Freud in his joke book has a tourist ask “Is this the place where Wellington gave his famous speech?”, prompting the reply: “Yes, this is the place but he never gave that speech!”. For Lacan, the importance of the place where he spoke was of more than touristic interest. In the Four Discourses, the very nature of a discourse is defined by whoever occupies the position of the semblance. If it is the S1 we have the master discourse: if S2, the academic and so on. L'Etourdit makes the point:

“…that there is no universal that must not be contained by an existence that denies it. So that the stereotype that every man is mortal is not enunciated from nowhere. The logic that dates it, is only that of a philosophy which feigns this "nullubiquity", this in order to create an alibi for what I name the discourse of the master.

Now it is…from…the place…that I designate as semblance, that a saying takes on its meaning”.[9]

Now the position from which Lacan wants to speak is not that of the Master or the Professor but that of the analysand who takes his audience as his analyst. Speaking to medics in a psychiatric hospital he found it easy to identify with the Doras, the Ratmen, and the Schrebers with whom he and his listeners were familiar in their day-to-day work. They like him could recognize that, as he put it towards the end of …ou pire, we are brothers of our patients. But in Paris-I speaking week after week to a random audience of 700 who knew nothing of psychiatry or psychoanalysis he ran the risk of becoming the maître à penser which in fact he has become for the literary critics, the philosophers and, I have recently learned, for the Scandinavian architects and town planners who make use of his ideas without ever linking them to their origin in his work as an analyst.

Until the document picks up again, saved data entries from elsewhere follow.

(** * compute-io/naive-bayes: a shallow embedding of the multinomial and
    Gaussian naive Bayes models (lib/multinomial.js, lib/gaussian.js,
    lib/score.js, lib/index.js) and proofs of their specified behaviour.

    JavaScript numbers are modelled as real numbers extended with the
    IEEE special values [+Infinity], [-Infinity] and [NaN]; finite
    arithmetic is exact (rounding is not modelled). *)

From Stdlib Require Import Reals Lra Lia String List ZArith.
Set Warnings "-register-all".
Import ListNotations.
Open Scope R_scope.

(** ** JavaScript numbers *)

Inductive num : Type :=
| Fin (r : R)
| PInf
| NInf
| NaN.

(** [a + b] *)
Definition nadd (a b : num) : num :=
  match a, b with
  | NaN, _ | _, NaN => NaN
  | PInf, NInf | NInf, PInf => NaN
  | PInf, _ | _, PInf => PInf
  | NInf, _ | _, NInf => NInf
  | Fin x, Fin y => Fin (x + y)
  end.

(** unary [-a] *)
Definition nneg (a : num) : num :=
  match a with
  | Fin x => Fin (- x)
  | PInf => NInf
  | NInf => PInf
  | NaN => NaN
  end.

(** [a - b] *)
Definition nsub (a b : num) : num := nadd a (nneg b).

(** sign of a finite non-zero factor applied to an infinity *)
Definition inf_times (x : R) (i : num) : num :=
  if Req_dec_T x 0 then NaN
  else if Rlt_dec 0 x then i else nneg i.

(** [a * b] *)
Definition nmul (a b : num) : num :=
  match a, b with
  | NaN, _ | _, NaN => NaN
  | Fin x, Fin y => Fin (x * y)
  | Fin x, i | i, Fin x => inf_times x i
  | PInf, PInf | NInf, NInf => PInf
  | PInf, NInf | NInf, PInf => NInf
  end.

(** [a / b] *)
Definition ndiv (a b : num) : num :=
  match a, b with
  | NaN, _ | _, NaN => NaN
  | Fin x, Fin y =>
      if Req_dec_T y 0 then inf_times x PInf else Fin (x / y)
  | Fin _, _ => Fin 0
  | i, Fin y => if Req_dec_T y 0 then i else inf_times y i
  | _, _ => NaN
  end.

(** [Math.log] *)
Definition nln (a : num) : num :=
  match a with
  | Fin x =>
      if Rlt_dec 0 x then Fin (ln x)
      else if Req_dec_T x 0 then NInf else NaN
  | PInf => PInf
  | NInf | NaN => NaN
  end.

(** [Math.exp] *)
Definition nexp (a : num) : num :=
  match a with
  | Fin x => Fin (exp x)
  | PInf => PInf
  | NInf => Fin 0
  | NaN => NaN
  end.

(** [Math.sqrt] *)
Definition nsqrt (a : num) : num :=
  match a with
  | Fin x => if Rlt_dec x 0 then NaN else Fin (sqrt x)
  | PInf => PInf
  | NInf | NaN => NaN
  end.

(** [a > b]; every comparison with [NaN] is false. *)
Definition ngt (a b : num) : bool :=
  match a, b with
  | NaN, _ | _, NaN => false
  | Fin x, Fin y => if Rlt_dec y x then true else false
  | PInf, PInf => false
  | PInf, _ => true
  | NInf, _ => false
  | Fin _, PInf => false
  | Fin _, NInf => true
  end.

(** [a === b] on numbers *)
Definition nstrict_eq (a b : num) : bool :=
  match a, b with
  | Fin x, Fin y => if Req_dec_T x y then true else false
  | PInf, PInf | NInf, NInf => true
  | _, _ => false
  end.

(** truthiness of a number ([0] and [NaN] are falsy) *)
Definition ntruthy (a : num) : bool :=
  match a with
  | Fin x => if Req_dec_T x 0 then false else true
  | PInf | NInf => true
  | NaN => false
  end.

(** Two numbers name the same property of an object when their string
    forms coincide: equal finite values, equal infinities, or both [NaN]. *)
Definition nkey_eq (a b : num) : bool :=
  match a, b with
  | NaN, NaN => true
  | _, _ => nstrict_eq a b
  end.

(** [ToInt32], the conversion done when storing into an [Int32Array]:
    truncation toward zero, then reduction modulo 2^32 into the signed
    range; [NaN] and the infinities become [0]. *)
Definition trunc (x : R) : Z :=
  if Rle_dec 0 x then Int_part x else (- Int_part (- x))%Z.

Definition wrap32 (z : Z) : Z :=
  let m := (z mod 4294967296)%Z in
  if Z_lt_dec m 2147483648 then m else (m - 4294967296)%Z.

Definition ToInt32 (a : num) : num :=
  match a with
  | Fin x => Fin (IZR (wrap32 (trunc x)))
  | _ => Fin 0
  end.

(** the number [k] *)
Definition nnat (k : nat) : num := Fin (INR k).

(** [compute-sum]: left-to-right sum starting from [0] *)
Definition nsum (l : list num) : num := fold_left nadd l (Fin 0).

(** [compute-max]: [val = arr[0]], then keep [arr[i]] whenever
    [arr[i] > val]; an empty array yields [undefined] (used as [NaN]). *)
Definition nmax (l : list num) : num :=
  match l with
  | [] => NaN
  | v :: rest => fold_left (fun m x => if ngt x m then x else m) rest v
  end.

(** [compute-exp], elementwise *)
Definition vexp (l : list num) : list num := map nexp l.

(** ** dstructs-matrix: row-major [Float64Array] storage *)

Record matrix : Type := mkMatrix {
  mrows : nat;
  mcols : nat;
  mdata : list num
}.

(** [matrix( [r, c] )]: a zero-filled matrix *)
Definition matrix_zeros (r c : nat) : matrix :=
  mkMatrix r c (repeat (Fin 0) (r * c)).

(** [m.get( i, j )] reads [data[ i*cols + j ]]; no bounds check against
    the shape, and a read past the data is [undefined] ([NaN] here). *)
Definition mget (m : matrix) (i j : nat) : num :=
  nth (i * mcols m + j) (mdata m) NaN.

Fixpoint set_nth {A} (n : nat) (l : list A) (v : A) : list A :=
  match n, l with
  | _, [] => []
  | O, _ :: t => v :: t
  | S k, h :: t => h :: set_nth k t v
  end.

(** [m.set( i, j, v )] *)
Definition mset (m : matrix) (i j : nat) (v : num) : matrix :=
  mkMatrix (mrows m) (mcols m) (set_nth (i * mcols m + j) (mdata m) v).

(** [m.mget( ids, [j] )]: the entries of column [j] at rows [ids] *)
Definition mget_col (m : matrix) (ids : list nat) (j : nat) : list num :=
  map (fun r => mget m r j) ids.

(** [m.mget( [i], null ).data]: the entries of row [i] *)
Definition mget_row (m : matrix) (i : nat) : list num :=
  map (fun k => mget m i k) (seq 0 (mcols m)).
(** The handler that does not get the binding, after [n] of its statements.
    [looked] says whether its lookup ran while no row was written.  Before
    its lookup it is where any login handler is; a lookup that ran too early
    takes it to its insert, and from there to the server error; a lookup
    that ran after the other's insert is answered with the refusal. *)
Inductive loser_at (id : Z) (name code device_id : string) (looked : Prop) :
    nat → prog login_response → Prop :=
  | loser_early n p :
      (n < 2)%nat → login_at id name code device_id (3 - n) p →
      loser_at id name code device_id looked n p
  | loser_late :
      looked → loser_at id name code device_id looked 2 (login_insert id name code device_id)
  | loser_refused n :
      (2 ≤ n)%nat → ¬ looked →
      loser_at id name code device_id looked n (Ret (LoginRefused msg_device_mismatch))
  | loser_failed n :
      (3 ≤ n)%nat → looked →
      loser_at id name code device_id looked n (Ret (LoginServerError msg_login_error)).

(** The states of a race of two first logins for student [s] of database
    [d], from [device1] and [device2], after the schedule [sched].  Either
    no row is written yet and each handler is where its turns have taken it,
    or exactly one handler has written its row and answered. *)
Inductive race_inv (d : db) (s : student_row) (code device1 device2 : string)
    (sched : list (bool * Z)) : race → Prop :=
  | race_open p1 p2 :
      login_at (st_id s) (st_name s) code device1 (3 - turns true sched) p1 →
      login_at (st_id s) (st_name s) code device2 (3 - turns false sched) p2 →
      race_inv d s code device1 device2 sched (Race d p1 p2)
  | race_first_won t p2 :
      (3 ≤ turns true sched)%nat →
      loser_at (st_id s) (st_name s) code device2
        (looked_first code device1 device2 d false sched) (turns false sched) p2 →
      race_inv d s code device1 device2 sched
        (Race (set_access_requests <[st_id s := Request device1 PENDING None t]> d)
              (Ret (LoginStudent (st_id s) (st_name s) code PENDING None)) p2)
  | race_second_won t p1 :
      (3 ≤ turns false sched)%nat →
      loser_at (st_id s) (st_name s) code device1
        (looked_first code device1 device2 d true sched) (turns true sched) p1 →
      race_inv d s code device1 device2 sched
        (Race (set_access_requests <[st_id s := Request device2 PENDING None t]> d)
              p1 (Ret (LoginStudent (st_id s) (st_name s) code PENDING None))).

(** One handler scheduled alone for [fuel] statements. *)
Fixpoint thread_run {R} (on_error : R) (now : Z) (fuel : nat) (p : prog R) (d : db)
    : prog R * db :=
  match fuel with
  | O => (p, d)
  | S fuel' =>
      let '(p', d') := thread_step on_error now p d in
      thread_run on_error now fuel' p' d'
  end.

(** Both handlers read before either writes. *)
Definition sched_alternate : list (bool * Z) :=
  [(true, 11); (false, 12); (true, 13); (false, 14); (true, 15); (false, 16)].

(** The first handler answers before the second starts. *)
Definition sched_in_turn : list (bool * Z) :=
  [(true, 11); (true, 12); (true, 13); (false, 14); (false, 15); (false, 16)].

(** ** Sample databases *)

(** Two students imported into the empty tables. *)
Definition db_roster : db :=
  (upload 0 [("Amine Haddad", "AB-1234"); ("Lina Saidi", "CD-5678")] empty_db).2.

(** The first of them has logged in from [phone-A]. *)
Definition db_bound : db := (login 10 "AB-1234" "phone-A" db_roster).2.

(** ** Student codes (section 3 of the source) *)

Definition chars : string := "ABCDEFGHIJKLMNOPQRSTUVWXYZ".
Definition nums : string := "0123456789".

(** [s.charAt(i)]: the one-character string at index [i], the empty string
    past the end. *)
Definition charAt (s : string) (i : nat) : string :=
  match String.get i s with
  | Some c => String c ""
  | None => ""
  end.

(** [for (let i = 0; i < n; i++) code += alphabet.charAt(Math.floor(Math.random() * alphabet.length))].
    [random k m] stands for the value of [Math.floor(Math.random() * m)] at
    the [k]-th call of [Math.random]. *)
Fixpoint draw_chars (alphabet : string) (n : nat) (random : nat → nat → nat) (k : nat)
    (code : string) : string :=
  match n with
  | O => code
  | S n' =>
      draw_chars alphabet n' random (S k)
        (code +:+ charAt alphabet (random k (String.length alphabet)))
  end.

(** [generateStudentCode()], called when [k] numbers have been drawn. *)
Definition generateStudentCode (random : nat → nat → nat) (k : nat) : string :=
  let code := "" in
  let code := draw_chars chars 2 random k code in
  let code := code +:+ "-" in
  draw_chars nums 4 random (k + 2) code.

Definition is_capital (c : Ascii.ascii) : bool :=
  (65 <=? Ascii.nat_of_ascii c)%nat && (Ascii.nat_of_ascii c <=? 90)%nat.

Definition is_digit (c : Ascii.ascii) : bool :=
  (48 <=? Ascii.nat_of_ascii c)%nat && (Ascii.nat_of_ascii c <=? 57)%nat.

(** Two capital letters, a dash, four digits. *)
Definition code_format (code : string) : bool :=
  match code with
  | String a (String b (String m (String w (String x (String y (String z EmptyString)))))) =>
      is_capital a && is_capital b && (Ascii.nat_of_ascii m =? 45)%nat &&
      is_digit w && is_digit x && is_digit y && is_digit z
  | _ => false
  end.

(** What [Math.floor(Math.random() * m)] promises: an index below [m]. *)
Definition in_range (random : nat → nat → nat) : Prop :=
  ∀ k m, (0 < m)%nat → (random k m < m)%nat.
(** * GopherJS: name allocation (compiler/utils.go) and the JavaScript
      value bridge ($externalize / $internalize of the prelude).

    The development is a shallow embedding: every Go or JavaScript function
    that a property below talks about is transcribed into a Rocq function
    with the same name and the same case structure, and the properties are
    proved about these transcriptions. *)

From Stdlib Require Import ZArith List String Ascii Lia Bool DecimalString DecimalZ.
From stdpp Require Import base gmap strings list.

Set Warnings "-register-all".

(** Outcome of running a transcribed function.  Go panics and JavaScript
    exceptions abort the whole call chain, unbounded loops and recursion are
    cut by a fuel argument. *)
Inductive res (A : Type) : Type :=
| Ok (a : A)
| Panic (msg : string)      (* Go panic / $throwRuntimeError / $panic *)
| TypeError (msg : string)  (* exception raised by the JavaScript engine itself *)
| OutOfFuel                 (* the loop or recursion did not finish within the fuel *)
| Unmodelled (what : string).
    (* the run leaves the fragment of JavaScript that the embedding covers *)
Arguments Ok {A} a.
Arguments Panic {A} msg.
Arguments TypeError {A} msg.
Arguments OutOfFuel {A}.
Arguments Unmodelled {A} what.

Definition bind {A B} (m : res A) (k : A -> res B) : res B :=
  match m with
  | Ok a => k a
  | Panic e => Panic e
  | TypeError e => TypeError e
  | OutOfFuel => OutOfFuel
  | Unmodelled w => Unmodelled w
  end.

(** [res] is used through stdpp's monad notations [x ← m; k]. *)
#[global] Instance res_ret : MRet res := fun A a => Ok a.
#[global] Instance res_bind : MBind res := fun A B k m => bind m k.

(** A Go [int] is a 64-bit two's complement integer on the platforms the
    compiler runs on. *)
Definition int64 (z : Z) : Z := (z + 2 ^ 63) mod 2 ^ 64 - 2 ^ 63.

(* ===================================================================== *)
(** * Part I: compiler/utils.go *)
(* ===================================================================== *)
Module Naming.
Local Open Scope string_scope.
Local Open Scope Z_scope.

(** ** Strings (Go strings are byte sequences; [ascii] is a byte) *)

Definition byte_of (n : Z) : ascii := ascii_of_N (Z.to_N n).
Definition code_of (c : ascii) : Z := Z.of_N (N_of_ascii c).

(** [const midDot = "·"]: the two bytes of U+00B7 in UTF-8. *)
Definition midDot : string := String (byte_of 194) (String (byte_of 183) "").

(** *** net/url.QueryEscape (Go standard library, mode encodeQueryComponent) *)

Definition isAlnum (c : ascii) : bool :=
  let n := code_of c in
  (97 <=? n) && (n <=? 122) || (65 <=? n) && (n <=? 90) || (48 <=? n) && (n <=? 57).

Definition shouldEscape (c : ascii) : bool :=
  if isAlnum c then false
  else if (code_of c =? 45) || (code_of c =? 95) || (code_of c =? 46) || (code_of c =? 126)
       then false (* '-', '_', '.', '~' *)
       else true.

Definition upperhex (n : Z) : ascii :=
  if n <? 10 then byte_of (48 + n) else byte_of (65 + (n - 10)).

Fixpoint QueryEscape (s : string) : string :=
  match s with
  | EmptyString => EmptyString
  | String c s' =>
      if code_of c =? 32 then String "+" (QueryEscape s')
      else if shouldEscape c
           then String "%" (String (upperhex (Z.shiftr (code_of c) 4))
                  (String (upperhex (Z.land (code_of c) 15)) (QueryEscape s')))
           else String c (QueryEscape s')
  end.

(** *** strings.ReplaceAll for a non-empty [old]: non-overlapping matches,
    left to right.  [skip] counts the bytes of a match still to be dropped. *)
Fixpoint replaceFrom (old new : string) (skip : nat) (s : string) : string :=
  match s with
  | EmptyString => EmptyString
  | String c s' =>
      match skip with
      | S k => replaceFrom old new k s'
      | O => if String.prefix old s
             then new ++ replaceFrom old new (String.length old - 1) s'
             else String c (replaceFrom old new 0 s')
      end
  end.

Definition ReplaceAll (s old new : string) : string := replaceFrom old new 0 s.

(** [func encodeIdent(name string) string] *)
Definition encodeIdent (name : string) : string :=
  let name := QueryEscape name in
  let name := ReplaceAll name "%C2%B7" midDot in
  let name := ReplaceAll name "%" "$" in
  name.

(** [%d] of fmt.Sprintf *)
Definition fmtInt (n : Z) : string := NilEmpty.string_of_int (Z.to_int n).

(** ** Objects of go/types, as far as utils.go inspects them *)

Definition typ := nat.      (* a types.Type, compared by identity *)
Definition pkgId := nat.    (* a types.Package, by identity *)

Record object := {
  oid : nat;                     (* identity of the types.Object *)
  oName : string;                (* o.Name() *)
  oPkg : pkgId;                  (* o.Pkg() *)
  oPkgPath : string;             (* o.Pkg().Path() *)
  oExported : bool;              (* o.Exported() *)
  oIsTypeName : bool;            (* o is a types.TypeName *)
  oIsVar : bool;                 (* o is a types.Var *)
  oIsConst : bool;               (* o is a types.Const *)
  oParentIsPkgScope : bool;      (* o.Parent() != nil && o.Parent().Parent() == types.Universe *)
  oNestingFunc : option nat      (* typeparams.FindNestingFunc(o), by identity *)
}.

Between the ten years at Sainte-Anne and the equally long time at Paris-I Lacan had spent four years at the Ecole Normale Supérieur with a new audience made up of the brightest students of the French hierarchical educational system. His son-in-law Jacques-Alain Miller and many other logicians and mathematicians heard him there for the first time and this new situation brought with it a radical departure from the clinical cases and the concerns with psychiatric nosology that had characterized his teaching in its early years.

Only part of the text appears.